Saturday, August 9, 2025

Troubled Future: Data Centers, Crypto, and EPA Downsizing

The environmental costs of digital infrastructure and financial speculation are rising rapidly, while federal oversight remains inconsistent and under-resourced. Data centers and cryptocurrency mining now consume vast amounts of electricity and water across the United States, yet much of this resource use is poorly tracked or omitted from public emissions reporting. At the same time, the U.S. Environmental Protection Agency has seen significant staffing losses, rule reversals, and new threats to its institutional survival.

These trends are not isolated. Together, they reflect a shift toward energy-intensive technologies, deregulation of high-polluting industries, and a weakened capacity to respond to environmental harm. The long-term consequences will be difficult to reverse.

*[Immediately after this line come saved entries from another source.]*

Inductive module_fault : Type :=
  | NotHeld            (** released, and not held *)
  | AlreadyHeld        (** acquired twice *)
  | NetpollUnset       (** [netpoll_send_udp] through the null device of an unset netpoll *)
  | KernelFault (f : fault).

(** [struct netpoll]: the fields the module fills in. *)
Record netpoll : Type := mk_np {
  np_local_ip : Z;
  np_remote_ip : Z;
  np_local_port : Z;
  np_remote_port : Z;
  np_remote_mac : list Z;
}.

(** The answers of the kernel services, and [in_aton]. *)
Class ModuleEnv : Type := {
  alloc_chrdev_region : Z;
  cdev_add : Z;
  class_create : bool;
  device_create : dev_ptr;
  netpoll_setup : netpoll → Z;
  netpoll_send_udp : bytes → Z;
  in_aton : bytes → Z;
}.

Record mstate : Type := mk_mstate {
  chrdev : bool;
  cdev : bool;
  kv_class : bool;
  devnode_set : bool;
  device : bool;
  np_up : option netpoll;
  kv_store : hash_table;
  kernel : kst;
  udp_sent : list bytes;
}.

Definition KV_BITS : Z := 10.
Definition LOCAL_IP : bytes := lit "172.20.10.4".
Definition REMOTE_IP : bytes := lit "172.20.10.6".
Definition LOCAL_PORT : Z := 6666.
Definition REMOTE_PORT : Z := 5555.
Definition remote_mac : list Z := [106; 33; 160; 128; 98; 40].
Definition np_init : netpoll := mk_np 0 0 LOCAL_PORT REMOTE_PORT (replicate 6 0).
Definition msg_initialized : bytes := lit "kvlkm initialized" ++ [LF].
Definition msg_unloaded : bytes := lit "KV Store unloaded" ++ [LF].

(** [kv_devnode]: the mode of the device node, behind a pointer that may be
    null. *)
Definition kv_devnode (mode : option Z) : option Z :=
  match mode with Some _ => Some 438 | None => None end.

Definition set_chrdev (b : bool) (s : mstate) : mstate :=
  mk_mstate b (cdev s) (kv_class s) (devnode_set s) (device s) (np_up s) (kv_store s) (kernel s) (udp_sent s).
Definition set_cdev (b : bool) (s : mstate) : mstate :=
  mk_mstate (chrdev s) b (kv_class s) (devnode_set s) (device s) (np_up s) (kv_store s) (kernel s) (udp_sent s).
Definition set_class (b : bool) (s : mstate) : mstate :=
  mk_mstate (chrdev s) (cdev s) b (devnode_set s) (device s) (np_up s) (kv_store s) (kernel s) (udp_sent s).
Definition set_devnode (b : bool) (s : mstate) : mstate :=
  mk_mstate (chrdev s) (cdev s) (kv_class s) b (device s) (np_up s) (kv_store s) (kernel s) (udp_sent s).
Definition set_device (b : bool) (s : mstate) : mstate :=
  mk_mstate (chrdev s) (cdev s) (kv_class s) (devnode_set s) b (np_up s) (kv_store s) (kernel s) (udp_sent s).
Definition set_np (n : option netpoll) (s : mstate) : mstate :=
  mk_mstate (chrdev s) (cdev s) (kv_class s) (devnode_set s) (device s) n (kv_store s) (kernel s) (udp_sent s).
Definition set_kv (t : hash_table) (k : kst) (s : mstate) : mstate :=
  mk_mstate (chrdev s) (cdev s) (kv_class s) (devnode_set s) (device s) (np_up s) t k (udp_sent s).
Definition set_udp (l : list bytes) (s : mstate) : mstate :=
  mk_mstate (chrdev s) (cdev s) (kv_class s) (devnode_set s) (device s) (np_up s) (kv_store s) (kernel s) l.
(** ** The replies, as a function of the map *)

(** The text for the client when the key has the value [r], or none. *)
Definition op_reply (op : kv_op) (k : Z) (r : option bytes) (ok : bool) : bytes :=
  let ks := to_string k in
  match op, r with
  | OpGet, Some v => op_key (lit "GET") ks ++ lit " " ++ arrow ++ lit " " ++ [DQ] ++ v ++ [DQ; LF]
  | OpGet, None => op_key (lit "GET") ks ++ lit " failed: key does not exist" ++ [LF]
  | OpInsert, Some _ => op_key (lit "INSERT") ks ++ lit " failed, key already exists, use update" ++ [LF]
  | OpInsert, None =>
      if ok then op_key (lit "INSERT") ks ++ lit " succeeded" ++ [LF]
      else op_key (lit "INSERT") ks ++ lit " failed (status=-12)" ++ [LF]
  | OpUpdate, None => op_key (lit "UPDATE") ks ++ lit " failed (status=1)" ++ [LF]
  | OpUpdate, Some _ =>
      if ok then op_key (lit "UPDATE") ks ++ lit " succeeded" ++ [LF]
      else op_key (lit "UPDATE") ks ++ lit " failed (status=-12)" ++ [LF]
  | OpDelete, Some _ => op_key (lit "DELETE") ks ++ lit " succeeded" ++ [LF]
  | OpDelete, None =>
      op_key (lit "DELETE") ks ++ lit " failed: key not found or error (status=1)" ++ [LF]
  end.

(** The text, and the map afterwards. *)
Definition op_text (op : kv_op) (k : Z) (m : gmap Z bytes) (ok : bool) : bytes :=
  op_reply op k (m !! k) ok.

Definition op_map (op : kv_op) (k : Z) (v : bytes) (m : gmap Z bytes) (ok : bool) : gmap Z bytes :=
  match op, m !! k with
  | OpInsert, None | OpUpdate, Some _ => if ok then <[k := v]> m else m
  | OpDelete, _ => delete k m
  | _, _ => m
  end.

Lemma c_str_NUL buf : NUL ∈ buf → is_Some (c_str buf).
Proof.
  induction buf as [|b buf IH]; [by intros ?%not_elem_of_nil|]. simpl.
  intros [<-|Hin]%elem_of_cons; [by rewrite decide_True|]. case_decide; [eauto|].
  destruct (IH Hin) as [s ->]. simpl. eauto.
Qed.

Lemma say_terminated text m : is_Some (c_str (value (say text m))).
Proof.
  apply c_str_NUL. unfold say, snprintf, write_at. simpl.
  rewrite !elem_of_app. left. right. apply list_elem_of_singleton. done.
Qed.

Lemma message_spec_terminated op msg m ok :
  (∀ k v, m !! k = Some v → is_u64 k ∧ value_ok v) → is_Some (c_str (value msg)) →
  is_Some (c_str (value (message_spec op msg m ok).1)).
Proof.
  intros Hm Hmsg. unfold message_spec.
  destruct op, (m !! key msg) as [v|] eqn:Hk, ok; try done; try apply say_terminated.
  all: simpl; rewrite c_str_stored by (by eapply Hm); eauto.
Qed.

(** The map of [message_spec] is [op_map]. *)
Lemma message_spec_map op msg m ok :
  (message_spec op msg m ok).2 = op_map op (key msg) (upto_nul (value msg)) m ok.
Proof.
  unfold message_spec, op_map.
  destruct op, (m !! key msg) eqn:Hk, ok; try done; by rewrite delete_id.
Qed.

Section Ops.
Context {ioc_api : IocApi} {ioc_laws : IocLaws ioc_api}.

The Energy and Water Demands of Data Centers

Data centers are expanding to meet demand for cloud computing, artificial intelligence, and digital storage. These facilities rely heavily on continuous electricity and water for cooling. Some consume millions of gallons of water per day, and projections show their electricity use may double in the next few years. Many are located in areas already under water stress.

The environmental impact of data centers goes beyond their daily operations. Construction materials, server manufacturing, and on-site diesel backup generators all contribute to greenhouse gas emissions. Yet these emissions are often excluded from formal greenhouse gas inventories, especially when they occur outside the facility’s geographic or corporate boundaries.

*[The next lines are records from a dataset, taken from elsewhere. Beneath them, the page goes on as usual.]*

(* ===== verification/System.v ===== *)
(** * The daemon on the kernel: threads that share the module

    The threads of the daemon run at the same time, and each of their [ioctl]
    calls is a run of the module's code.  Here a program of the daemon is unfolded
    into the memory accesses of the kernel and the daemon's other actions; [Threads]
    lets such programs take their steps in any order.  The world outside, that
    is clients, PAM, files and the allocator of the daemon, answers as it likes;
    the state keeps a log of what it was asked and what it answered. *)

From S2P Require Import Prelude Prog CStr KvIoctl KMem KvHash KLogic KSound KvTable KvStore.
From S2P Require Import KvTrace Kvlkm.
From S2P Require Import KvlkmSpec KvDevice KvInterface Daemon Access.

(** One step of a thread: a memory access of the kernel, or an action outside. *)
Inductive sact : Type → Type :=
  | SKern {X : Type} (e : kact X) : sact X
  | SHost {X : Type} (e : dact X) : sact X.

Abbreviation sprog := (prog sact).

Inductive sfault : Type :=
  | KFault (f : fault)
  | HFault (f : dfault).

Fixpoint in_kernel {A : Type} (p : kprog A) : sprog A :=
  match p with
  | Ret a => Ret a
  | Vis e k => Vis (SKern e) (λ x, in_kernel (k x))
  end.

(** The answers of the world outside: any function of all it was asked and has
    answered before; [None] when the answer never comes. *)
Class Outside : Type := outside : list answered → ∀ X : Type, dact X → option X.

(** The kernel's state and the log of the world outside. *)
Definition sst : Type := kst * list answered.

(** What a step adds to the log. *)
Definition logged {X : Type} (e : sact X) (x : X) : list answered :=
  match e in sact X return X → list answered with
  | SKern _ => λ _, []
  | SHost e => λ x, [Answered e x]
  end x.

Section System.
Context {ioc_api : IocApi} {api : KernelApi}.
Variable store : hash_table.

(** The [ioctl] system call: the module's code on the memory of the process;
    a negative result becomes [-1]. *)
Definition sys_ioctl (cmd : Z) (arg : bytes) : sprog (Z * bytes) :=
  '(r, u) ← in_kernel (kv_ioctl store cmd (process_memory arg));
  mret (if decide (r < 0) then -1 else r, u_bytes u).

Fixpoint unfold_calls {A : Type} (p : dprog A) : sprog A :=
  match p with
  | Ret a => Ret a
  | Vis e k =>
      match e in dact X return (X → sprog A) → sprog A with
      | Ioctl _ cmd arg => λ k', sys_ioctl cmd arg ≫= k'
      | e' => λ k', Vis (SHost e') k'
      end (λ x, unfold_calls (k x))
  end.

Context {env : Outside}.

(** Waiting for the world outside, with no lock held. *)
Definition waits_outside {A : Type} (p : sprog A) : Prop :=
  match p with Vis (SHost _) _ => True | _ => False end.

(** A thread outside the kernel. *)
Definition quiet {A : Type} (p : sprog A) : Prop := is_ret p = true ∨ waits_outside p.

(** A loop of the model that has used up its fuel stops; it is no fault. *)
Definition sexec (X : Type) (e : sact X) (s : sst) : outcome sfault sst X :=
  match e with
  | SKern e =>
      match kexec _ e s.1 with
      | Done x k => Done x (k, s.2)
      | Blocked => Blocked
      | Faulted f => Faulted (KFault f)
      end
  | SHost e =>
      match e with
      | DTrap DOutOfFuel => Blocked
      | DTrap f => Faulted (HFault f)
      | _ =>
          match outside s.2 _ e with
          | Some x => Done x (s.1, s.2 ++ [Answered e x])
          | None => Blocked
          end
      end
  end.

End System.

(** What happens to a thread: an event on the map, or an answer from outside. *)
Abbreviation happening := (event + answered)%type.

(** The same as the kernel sees it: a critical section, or an answer. *)
Abbreviation deed := (commit + answered)%type.

(** ** A logic for one thread of the daemon

    [answer_ok e x]: what the standard library and the kernel's other system
    calls promise about the answer [x]: a read fits the buffer, an allocation has
    its size.  The snapshot file is a parameter: [file_ok]. *)

Section Logic.
Context {ioc_api : IocApi} {api : KernelApi}.
Variable nbits : Z.
Variable file_ok : bytes → Prop.

Definition answer_ok {X : Type} (e : dact X) : X → Prop :=
  match e in dact X return X → Prop with
  | Recv _ n => λ a, match a with RecvData data => (length data <= n)%nat | _ => True end
  | Calloc n => λ b, ∀ buf, b = Some buf → buf = zeros (Z.to_nat n)
  | Malloc n => λ b, ∃ buf, b = Some buf ∧ length buf = Z.to_nat n
  | FileOpenRead => λ b, ∀ data, b = Some data → file_ok data
  | _ => λ _, True
  end.

(** What one action needs, and what may be assumed after it.  An [ioctl] needs
    a request the module's handlers can rely on, and its reply is that of some
    trace of events. *)
Definition act_safe {X : Type} (e : dact X) : (X → Prop) → Prop :=
  match e in dact X return (X → Prop) → Prop with
  | Ioctl _ cmd arg => λ Φ,
      request_ok cmd (process_memory arg) ∧
      ∀ es r u, ioctl_trace nbits cmd (process_memory arg) es (r, u) →
        Φ (if decide (r < 0) then -1 else r, u_bytes u)
  | DTrap f => λ _, f = DOutOfFuel
  | e => λ Φ, ∀ x, answer_ok e x → Φ x
  end.

(** Whatever it is answered, the program never faults and returns in [Q]. *)
Fixpoint dsafe {A : Type} (p : dprog A) (Q : A → Prop) : Prop :=
  match p with
  | Ret a => Q a
  | Vis e k => act_safe e (λ x, dsafe (k x) Q)
  end.

(** ** The abstract thread

    [partial p hs q]: an execution of [p] so far, in which each [ioctl] is a
    sequence of atomic events on a map, as [ioctl_trace] has it, and the rest is
    answered from outside; [hs] are its events and the answers, in order, and [q] is
    what is left of the program. *)

Definition asks_outside {X : Type} (e : dact X) : bool :=
  match e with Ioctl _ _ _ => false | _ => true end.

(** The program has returned, or its next action is for the world outside. *)
Definition at_rest {A : Type} (p : dprog A) : bool :=
  match p with Ret _ => true | Vis e _ => asks_outside e end.

Inductive partial {A : Type} : dprog A → list happening → dprog A → Prop :=
  | partial_nil p : partial p [] p
  | partial_ioctl fd cmd arg k es r u hs q :
      ioctl_trace nbits cmd (process_memory arg) es (r, u) →
      partial (k (if decide (r < 0) then -1 else r, u_bytes u)) hs q →
      partial (Vis (Ioctl fd cmd arg) k) ((inl <$> es) ++ hs) q
  | partial_ask X (e : dact X) k x hs q :
      asks_outside e = true → answer_ok e x → partial (k x) hs q →
      partial (Vis e k) (inr (Answered e x) :: hs) q.

Lemma partial_app {A : Type} (p q r : dprog A) hs hs' :
  partial p hs q → partial q hs' r → partial p (hs ++ hs') r.
Proof.
  intros Hp Hq. induction Hp as [p|fd cmd arg k es r0 u hs q Htr _ IH|X e k x hs q He Hx _ IH]; [done| |].
  - rewrite <- app_assoc. eapply partial_ioctl; [done|]. by apply IH.
  - apply partial_ask; [done..|]. by apply IH.
Qed.

Lemma act_safe_mono {X : Type} (e : dact X) (Φ Ψ : X → Prop) :
  (∀ x, Φ x → Ψ x) → act_safe e Φ → act_safe e Ψ.
Proof. intros H. destruct e; simpl; try (by eauto). intros [? ?]. split; eauto. Qed.

Lemma dsafe_mono {A : Type} (p : dprog A) (Q R : A → Prop) :
  (∀ a, Q a → R a) → dsafe p Q → dsafe p R.
Proof.
  intros H. induction p as [a|X e k IH]; simpl; [auto|]. apply act_safe_mono. intros x. apply IH.
Qed.

Lemma dsafe_bind {A B : Type} (p : dprog A) (f : A → dprog B) Q :
  dsafe p (λ a, dsafe (f a) Q) → dsafe (p ≫= f) Q.
Proof.
  induction p as [a|X e k IH]; simpl; [done|]. apply act_safe_mono. intros x. apply IH.
Qed.

Lemma dsafe_act {A X : Type} (e : dact X) (f : X → dprog A) Q :
  act_safe e (λ x, dsafe (f x) Q) → dsafe (call e ≫= f) Q.
Proof. done. Qed.

Lemma dsafe_print {A : Type} text (f : unit → dprog A) Q :
  dsafe (f tt) Q → dsafe (call (Print text) ≫= f) Q.
Proof. intros Hf. by intros [] _. Qed.

End Logic.

(** ** Soundness *)

Section Sound.
Context {ioc_api : IocApi} {ioc_laws : IocLaws ioc_api}.
Context {api : KernelApi} {laws : KernelLaws api} {env : Outside}.
Variables (pb pl : addr) (nbits : Z) (F : heap) (file_ok : bytes → Prop).
Hypothesis nbits_range : 1 <= nbits <= 31.

(** The world outside keeps its promises. *)
Definition outside_ok : Prop :=
  ∀ n X (e : dact X) x, outside n X e = Some x → answer_ok file_ok e x.

Abbreviation store := (mk_ht (Some pb) (Some pl) nbits).
Abbreviation dsafe := (dsafe nbits file_ok).

(** [R] relates what is left of the program at every point where the thread waits
    for an answer from outside, or has returned, to what it has done and been
    answered; it is idle then. *)
Fixpoint swp {A : Type} (R : sprog A → list deed → Prop) (p : sprog A) (t : tst)
    (tr : list deed) : Prop :=
  match p with
  | Ret _ => idle t ∧ R p tr
  | Vis e k =>
      match e in sact X return (X → tst → list deed → Prop) → Prop with
      | SKern e => λ w, act_wp pb pl nbits e t (λ x t',
          ∀ cs, t_hist t' = t_hist t ++ cs → w x t' (tr ++ (inl <$> cs)))
      | SHost e => λ w, (idle t ∧ R p tr) ∧
          match e in dact X return (X → tst → list deed → Prop) → Prop with
          | DTrap f => λ _, f = DOutOfFuel
          | e' => λ w, ∀ x, answer_ok file_ok e' x → w x t (tr ++ [inr (Answered e' x)])
          end w
      end (λ x t' tr', swp R (k x) t' tr')
  end.

(** The critical sections of a run of kernel code are one part of the thread's. *)
Lemma swp_kernel {A B C : Type} R (p : kprog A) (f : A → sprog B) (g : B → sprog C) t tr :
  kwp pb pl nbits p (λ a t',
    ∀ cs, t_hist t' = t_hist t ++ cs → swp R (f a ≫= g) t' (tr ++ (inl <$> cs))) t →
  swp R ((in_kernel p ≫= f) ≫= g) t tr.
Proof.
  revert t tr. induction p as [a|X e k IH]; intros t tr; simpl.
  { intros H. rewrite <- (app_nil_r tr). apply (H []). by rewrite app_nil_r. }
  apply act_wp_mono. intros x t' Hk cs Hcs. apply IH. eapply kwp_mono; [|exact Hk].
  intros a t2 H cs2 Hcs2. rewrite <- app_assoc, <- fmap_app. apply H. by rewrite Hcs2, Hcs, app_assoc.
Qed.

Lemma swp_quiet {A : Type} R (p : sprog A) t tr : swp R p t tr → quiet p → idle t ∧ R p tr.
Proof. destruct p as [a|X [Y e|Y e] k]; simpl; [tauto| |tauto]. by intros _ [|]. Qed.

(** The event is what the critical section did; the answer is the answer. *)
Definition explains (h : happening) (x : deed) : Prop :=
  match h, x with
  | inl e, inl c => commit_event nbits e c
  | inr a, inr a' => a = a'
  | _, _ => False
  end.

(** The thread has come as far in [d] as its critical sections and answers say. *)
Definition follows {A : Type} (d : dprog A) (p : sprog A) (tr : list deed) : Prop :=
  ∃ hs q, Forall2 explains hs tr ∧ partial nbits file_ok d hs q ∧ at_rest q = true ∧
    p = unfold_calls store q.

(** A thread of the daemon owns and holds nothing of the kernel's between its
    calls. *)
Lemma dsafe_swp {A : Type} (d p : dprog A) (Q : A → Prop) hs t tr :
  dsafe p Q → idle t → Forall2 explains hs tr → partial nbits file_ok d hs p →
  swp (follows d) (unfold_calls store p) t tr.
Proof.
  revert hs t tr. induction p as [a|X e k IH]; intros hs t tr Hs Hidle Hhs Hd.
  { split; [done|]. by exists hs, (Ret a). }
  assert (asks_outside e = true → follows d (unfold_calls store (Vis e k)) tr) as Hf
    by by exists hs, (Vis e k).
  assert (∀ x, asks_outside e = true → answer_ok file_ok e x → dsafe (k x) Q →
    swp (follows d) (unfold_calls store (k x)) t (tr ++ [inr (Answered e x)])) as Hask.
  { intros x He Hx Hk. eapply (IH x (hs ++ [inr (Answered e x)])); [done..| |].
    - apply Forall2_app; [done|]. by repeat constructor.
    - eapply partial_app; [done|]. apply partial_ask; [done..|]. apply partial_nil. }
  pose proof Hidle as [Hh Ht].
  destruct e; simpl in Hs |- *; try (split; [by auto|]; intros x Hx; apply Hask; auto; fail).
  - destruct Hs as [Hreq Hreply]. unfold sys_ioctl. apply swp_kernel.
    eapply kwp_mono; [|apply (trace_ioctl pb pl nbits nbits_range cmd (process_memory arg) Hreq); exact Ht].
    intros [r u] t' (es' & H & -> & Hes' & Htr) cs Hcs. apply app_inv_head in Hcs as <-.
    eapply (IH _ (hs ++ (inl <$> es'))); [by eapply Hreply|by rewrite Hh| |].
    + apply Forall2_app; [done|]. by apply Forall2_fmap.
    + eapply partial_app; [done|]. rewrite <- (app_nil_r (inl <$> es')).
      eapply partial_ioctl; [done|]. apply partial_nil.
  - split; [by auto|done].
Qed.

(** One action of a thread whose precondition holds. *)
Definition sact_post {X : Type} (L0 : list (list node)) (ts : list tst) G j t tr (e : sact X)
    (w : X → tst → list deed → Prop) (s : sst) (r : outcome sfault sst X) : Prop :=
  match r with
  | Done x s' => s'.2 = s.2 ++ logged e x ∧
      ∃ t' L' cs, w x t' (tr ++ (inl <$> cs) ++ (inr <$> logged e x)) ∧
        pool_table pb pl nbits F L0 (<[j := t']> ts) L' (G ++ (pair j <$> cs)) s'.1
  | Blocked =>
      match e with
      | SKern _ => t_held t = None ∧ ∃ j' t', ts !! j' = Some t' ∧ t_held t' ≠ None
      | SHost _ => idle t
      end
  | Faulted _ => False
  end.

Lemma sact_sound {A X : Type} L0 ts L G s j t tr (e : sact X) (k : X → sprog A) R :
  outside_ok → pool_table pb pl nbits F L0 ts L G s.1 → ts !! j = Some t → swp R (Vis e k) t tr →
  sact_post L0 ts G j t tr e (λ x t' tr', swp R (k x) t' tr') s (sexec X e s).
Proof.
  intros Henv Htab Ht Hwp. destruct e as [X e|X e]; simpl in Hwp.
  - pose proof (act_sound pb pl nbits F ts L s.1 j t e _ (pt_ginv _ _ _ _ _ _ _ _ _ Htab) Ht Hwp) as Hact.
    cbn [sexec]. destruct (kexec X e s.1) as [x s1| |]; [|done..].
    destruct (pool_table_step _ _ _ _ _ _ _ _ _ _ _ _ _ _ Htab Ht Hact) as (t1 & L1 & cs & HQ & Hcs & Htab').
    cbn [sact_post logged fst snd]. rewrite !app_nil_r. split; [done|]. exists t1, L1, cs.
    cbn [fmap list_fmap]. rewrite app_nil_r. split; [by apply HQ|done].
  - destruct Hwp as [[Hheld _] Hw].
    assert (∀ x : X, (∀ x, answer_ok file_ok e x → swp R (k x) t (tr ++ [inr (Answered e x)])) →
      outside s.2 X e = Some x →
      sact_post L0 ts G j t tr (SHost e) (λ x t' tr', swp R (k x) t' tr') s
        (Done x (s.1, s.2 ++ [Answered e x]))) as Hgo.
    { intros x Hk Hx. split; [done|]. exists t, L, []. rewrite list_insert_id by done.
      cbn [fmap list_fmap app fst]. rewrite app_nil_r. split; [|done]. apply Hk. by eapply Henv. }
    destruct e; cbn [sexec]; try (destruct (outside _ _ _) eqn:Hx; [by apply Hgo|done]; fail).
    by subst f.
Qed.

End Sound.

Crypto Mining as an Unregulated Energy Sector

Cryptocurrency mining, especially Bitcoin, requires massive computing power. These operations have migrated to U.S. states with low energy prices and minimal regulatory oversight. Bitcoin mining alone now consumes more electricity annually than many countries.

The emissions from crypto mining are significant, but they are not consistently tracked. Facilities often operate below emissions reporting thresholds or through decentralized networks that fall outside EPA scrutiny. In many cases, power is sourced from fossil fuels, and companies are not required to disclose their energy mix or carbon footprint.

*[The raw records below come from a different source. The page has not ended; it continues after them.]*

Lemma sys_thread L0 c ts L H j p :
  sys_inv_at L0 c ts L H → c.1 !! j = Some p →
  ∃ t d, ts !! j = Some t ∧ programs c.2.2 !! j = Some d ∧ swp (follows d) p t (thread_events j H).
Proof.
  intros Hp Hj. pose proof (lookup_lt_Some _ _ _ Hj) as Hlt.
  destruct (lookup_lt_is_Some_2 ts j) as [t Ht]; [by rewrite (si_threads _ _ _ _ _ Hp)|].
  destruct (lookup_lt_is_Some_2 (programs c.2.2) j) as [d Hd]; [by rewrite (si_programs _ _ _ _ _ Hp)|].
  exists t, d. split_and!; [done..|]. by eapply (si_wp _ _ _ _ _ Hp).
Qed.

Lemma lookup_grown {A : Type} (l l' : list A) j x :
  (l ++ l') !! j = Some x → (j < length l)%nat ∧ l !! j = Some x ∨ (length l <= j)%nat ∧ l' !! (j - length l)%nat = Some x.
Proof.
  intros [Hj|[? Hj]]%lookup_app_Some; [left|by right]. split; [by eapply lookup_lt_Some|done].
Qed.

Lemma sys_thread_inv L0 GA ps s j X e k x s1 :
  sys_inv_log L0 GA (ps, s) → ps !! j = Some (Vis e k) → sexec X e s = Done x s1 →
  sys_inv_log L0 (GA ++ (pair j <$> logged e x))
    (<[j := k x]> ps ++ (unfold_calls store <$> (client <$> spawns (logged e x))), s1).
Proof.
  intros (ts & L & H & Hp & <-) Hj Hs.
  destruct (sys_thread _ _ _ _ _ _ _ Hp Hj) as (t & d & Ht & Hd & Hwp).
  destruct Hp as [Htab Hlen Hprog Hlog Htags Hall]. cbn [fst snd] in *.
  pose proof (sact_sound pb pl nbits F file_ok L0 ts L _ s j t _ e k _ env_ok Htab Ht Hwp) as Hact.
  rewrite Hs in Hact. destruct Hact as (Hs1 & t1 & L1 & cs & HQ & Htab').
  set (new := spawns (logged e x)). pose proof (lookup_lt_Some _ _ _ Hj) as Hjlt.
  exists (<[j := t1]> ts ++ replicate (length new) idle_thread), L1,
    (H ++ (pair j <$> (inl <$> cs) ++ (inr <$> logged e x))).
  assert (right_part (H ++ (pair j <$> (inl <$> cs) ++ (inr <$> logged e x))) =
    right_part H ++ (pair j <$> logged e x)) as Hright.
  { rewrite right_part_app, right_part_pair. by autorewrite with kv. }
  split; [|done]. split; cbn [fst snd].
  - rewrite left_part_app, left_part_pair. autorewrite with kv. rewrite app_nil_r. by apply pool_table_born.
  - by rewrite !length_app, !length_insert, !length_fmap, length_replicate, Hlen.
  - by rewrite Hs1, programs_app, !length_app, length_insert, !length_fmap, Hprog.
  - rewrite Hright, fmap_app, Hlog, Hs1, <- list_fmap_compose. f_equal. apply list_fmap_id.
  - intros y [Hy%Htags|Hy]%elem_of_app; rewrite length_app, length_insert; [lia|].
    apply list_elem_of_fmap in Hy as (a & -> & _). simpl. lia.
  - intros j1 p1 t2 d1. rewrite Hs1, programs_app, thread_events_app, thread_events_pair.
    intros H1%lookup_grown H2%lookup_grown H3%lookup_grown. rewrite !length_insert in *.
    destruct H1 as [[Hlt H1]|[Hge H1]], H2 as [[Hlt2 H2]|[Hge2 H2]], H3 as [[Hlt3 H3]|[Hge3 H3]]; try lia.
    + destruct (decide (j1 = j)) as [->|Hne].
      * rewrite list_lookup_insert_eq in H1 by lia. rewrite list_lookup_insert_eq in H2 by lia. by simplify_eq.
      * rewrite list_lookup_insert_ne in H1 by done. rewrite list_lookup_insert_ne in H2 by done.
        rewrite app_nil_r. eauto.
    + rewrite decide_False, app_nil_r by lia.
      rewrite thread_events_nil by (intros y Hy%Htags; lia).
      apply lookup_replicate in H2 as [-> _]. rewrite list_lookup_fmap in H1.
      rewrite Hprog in H3. fold new in H3. rewrite H3 in H1. injection H1 as <-.
      apply list_lookup_fmap_Some in H3 as (y & -> & _). by apply swp_start.
Qed.

Lemma sys_run_inv L0 k GA c :
  ginv pb pl nbits F [] L0 k → sys_run store client_fuel (start k) GA c → sys_inv_log L0 GA c.
Proof.
  intros Hg. remember (start k) as c0 eqn:Hc0.
  induction 1; subst; [by apply sys_inv_start|eapply sys_thread_inv; eauto].
Qed.

Lemma sys_step_inv L0 c c' : sys_inv L0 c → step c c' → sys_inv L0 c'.
Proof. intros [GA Hp] Hstep. destruct Hstep. eexists. by eapply sys_thread_inv. Qed.

Lemma sys_steps_inv L0 c c' : sys_inv L0 c → rtc step c c' → sys_inv L0 c'.
Proof. intros Hp. induction 1; eauto using sys_step_inv. Qed.

Lemma sys_no_fault L0 c : sys_inv L0 c → ¬ pool_faults sexec c.
Proof.
  intros (GA & ts & L & H & Hp & _) (j & p & f & Hj & Hs).
  destruct (sys_thread _ _ _ _ _ _ _ Hp Hj) as (t & d & Ht & Hd & Hwp).
  destruct p as [a|X e k]; [done|]. simpl in Hs.
  pose proof (sact_sound pb pl nbits F file_ok L0 ts L _ c.2 j t _ e k _ env_ok (si_table _ _ _ _ _ Hp) Ht Hwp)
    as Hact.
  by destruct (sexec X e c.2).
Qed.

Definition can_step (s : sst) (p : sprog unit) : bool :=
  match p with
  | Vis e _ => match sexec _ e s with Done _ _ => true | _ => false end
  | Ret _ => false
  end.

Residents living near crypto facilities have reported noise, pollution, and local grid strain. Yet enforcement is limited or nonexistent in most jurisdictions.

The Shrinking Capacity of the EPA

The Environmental Protection Agency has lost hundreds of experienced staff since 2017, including scientists and enforcement personnel. Budget cuts, political pressure, and legal constraints have made it difficult for the agency to maintain oversight of fast-growing industries like digital infrastructure and blockchain technology.

Many environmental rules were rolled back between 2017 and 2020, increasing overall emissions and reducing safeguards for air and water. Although some regulations have been restored, the agency remains under political threat. Proposals to reorganize or dismantle the EPA altogether have resurfaced, potentially removing the last federal layer of accountability in many regions.

Greenhouse gas reporting systems still rely heavily on corporate self-reporting. Emerging sectors such as AI, crypto, and hyperscale data storage are not fully integrated into federal carbon inventories, and indirect emissions—such as those from supply chains and off-site electricity generation—are often omitted entirely.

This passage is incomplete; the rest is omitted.